Figure 1

CRISPR expression does not impair cell growth or lead to significant off-target editing.

(Left) Wild type SupT1 cells and CRISPR cell lines were plated at the same density. Viable cells were counted by trypan blue exclusion. The growth kinetics of the CRISPR expressing cells are similar to wild type cells. (Right) Surveyor assay of off-target editing at the two highest predicted sites in human genes. Positive and negative assay controls were included for each set of reactions. M, marker. The matrix indicates the inclusion of homoduplex DNA (hom), heteroduplex DNA (het), or Surveyor nuclease (nuc) for all the gels below. Lanes with Surveyor assay controls are indicated (control) and off-target sites are indicated by the name of the site in white text. Lanes 1 and 2, Surveyor negative control homoduplex shows background cleavage activity as a faint smear.

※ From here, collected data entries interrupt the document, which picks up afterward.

(** ** The store *)
(** The database rows the code reads and writes.  [sub_state] and
    [speakers_of] are the [Submission] side ([submission.state],
    [submission.speakers]); [next_pk] is the next auto-increment key. *)
Record Store := mkStore {
  schedules : list Schedule;
  talk_slots : list TalkSlot;
  sub_state : Z -> SubmissionState;
  speakers_of : Z -> list Z;
  next_pk : Z
}.

(** [schedule.talks]. *)
Definition talks (st : Store) (schedule_pk : Z) : list TalkSlot :=
  filter (fun t => Z.eqb (slot_schedule t) schedule_pk) (talk_slots st).

(** [Schedule.scheduled_talks]: [filter(room__isnull=False,
    start__isnull=False, is_visible=True)
    .exclude(submission__state=DELETED)]. *)
Definition scheduled_talks (st : Store) (s : Schedule) : list TalkSlot :=
  filter (fun t =>
            match room t, start t with
            | Some _, Some _ =>
                is_visible t && negb (state_eqb (sub_state st (submission t)) DELETED)
            | _, _ => false
            end)
         (talks st (sched_pk s)).

(** [order_by('-published')] compares [published] descending; where NULLs
    go depends on the database ([nulls_first = true] on PostgreSQL, [false]
    on SQLite and MySQL).  [before a b]: [a] sorts strictly before [b]. *)
Definition desc_published_before (nulls_first : bool) (a b : option Z) : bool :=
  match a, b with
  | Some x, Some y => y <? x
  | None, Some _ => nulls_first
  | Some _, None => negb nulls_first
  | None, None => false
  end.

(** [.order_by('-published').first()]: the first row of the ordered
    queryset; among equal keys the store's order is kept. *)
Definition first_by_published (nulls_first : bool) (qs : list Schedule) : option Schedule :=
  fold_left (fun acc s =>
               match acc with
               | None => Some s
               | Some a =>
                   if desc_published_before nulls_first (published s) (published a)
                   then Some s else Some a
               end) qs None.
(** * EGP portfolio optimisation: a shallow embedding

    The development follows the Python sources

    - [src/models/single_index_model.py]  (class [SingleIndexModel])
    - [src/models/egp_optimizer.py]       (class [EGPOptimizer])
    - [src/models/portfolio.py]           (class [Portfolio])
    - [src/analysis/backtesting.py]       (class [Backtester])

    Numbers.  A Python/numpy float is modelled by [num]: an exact rational,
    or one of the IEEE special values [PInf], [NInf], [NaN].  numpy does not
    raise on a division by zero, it returns an infinity or a nan, and pandas
    reductions skip nan; both behaviours decide what the code does, so they
    are kept.  Rounding, overflow and the sign of zero are not modelled:
    arithmetic on finite values is exact, and its results are kept as
    reduced fractions ([Qred]) so that the model runs on data.

    Effects.  [warnings.warn] and exceptions are modelled by the monad [M]:
    a computation yields the warnings it emitted and either a value or the
    exception it raised. *)

From Stdlib Require Import QArith Qabs ZArith List String Bool Lia Lra Lqa.
From Stdlib Require Import Setoid Morphisms.
Import ListNotations.

Set Implicit Arguments.

(* ================================================================= *)
(** ** Floats as extended rationals *)

Inductive num : Type :=
| Fin (q : Q)
| PInf
| NInf
| NaN.

Module Num.

Definition zero : num := Fin 0.
Definition one : num := Fin 1.
Definition of_Z (z : Z) : num := Fin (inject_Z z).
Definition of_nat (n : nat) : num := Fin (inject_Z (Z.of_nat n)).

Definition isnan (a : num) : bool :=
  match a with NaN => true | _ => false end.

Definition isfinite (a : num) : bool :=
  match a with Fin _ => true | _ => false end.

(** sign of a finite value: -1, 0 or 1 *)
Definition Qsgn (q : Q) : Z := Z.sgn (Qnum q).

Definition opp (a : num) : num :=
  match a with
  | Fin x => Fin (- x)
  | PInf => NInf
  | NInf => PInf
  | NaN => NaN
  end.

Definition add (a b : num) : num :=
  match a, b with
  | NaN, _ | _, NaN => NaN
  | Fin x, Fin y => Fin (Qred (x + y))
  | PInf, NInf | NInf, PInf => NaN
  | PInf, _ | _, PInf => PInf
  | NInf, _ | _, NInf => NInf
  end.

Definition sub (a b : num) : num := add a (opp b).

(** an infinity of the given sign; the sign 0 gives nan (0 * inf) *)
Definition inf_of_sign (s : Z) : num :=
  match s with
  | Z0 => NaN
  | Zpos _ => PInf
  | Zneg _ => NInf
  end.

Definition sign (a : num) : Z :=
  match a with
  | Fin x => Qsgn x
  | PInf => 1%Z
  | NInf => (-1)%Z
  | NaN => 0%Z
  end.

Definition mul (a b : num) : num :=
  match a, b with
  | NaN, _ | _, NaN => NaN
  | Fin x, Fin y => Fin (Qred (x * y))
  | _, _ => inf_of_sign (sign a * sign b)
  end.

(** [x / 0] is nan for [x = 0] and an infinity of the sign of [x]
    otherwise; a finite value over an infinity is 0. *)
Definition div (a b : num) : num :=
  match a, b with
  | NaN, _ | _, NaN => NaN
  | Fin x, Fin y =>
      if Qeq_bool y 0 then inf_of_sign (Qsgn x) else Fin (Qred (x / y))
  | Fin _, _ => Fin 0
  | _, Fin y =>
      if Qeq_bool y 0 then a else inf_of_sign (sign a * Qsgn y)
  | _, _ => NaN
  end.

Definition abs (a : num) : num :=
  match a with
  | Fin x => Fin (Qabs x)
  | PInf | NInf => PInf
  | NaN => NaN
  end.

Lanes 3 and 4, Surveyor positive control heteroduplex shows cleavage products as two faster mobility bands. Lanes 5 and 6, off-target 1 PCR products from wild type cells. Lanes 7 and 8, off-target 1 PCR products from wild type cells annealed to PCR products from CRISPR cells. Lanes 9 and 10, off-target 2 PCR products from wild type cells. Lanes 11 and 12, off-target 2 PCR products from wild type cells annealed to PCR products from CRISPR cells. The absence of faster mobility products in lanes 8 compared to lanes 6 and lanes 12 compared to lanes 10 indicate that off-target editing is minimal in these cells. CRISPR gRNA-TATA₁ off-targets are TNK2 and ABHD15. gRNA-TATA₂ off-targets are YTHDC1 and CCDC146. gRNA-TAR₁ off-targets are CELSR1 and SOX2-OT. gRNA-TAR₂ off-targets are LOC146880 and SOX2-OT. gRNA-RRE/env off-targets are WNT8B and EPHA1-AS1.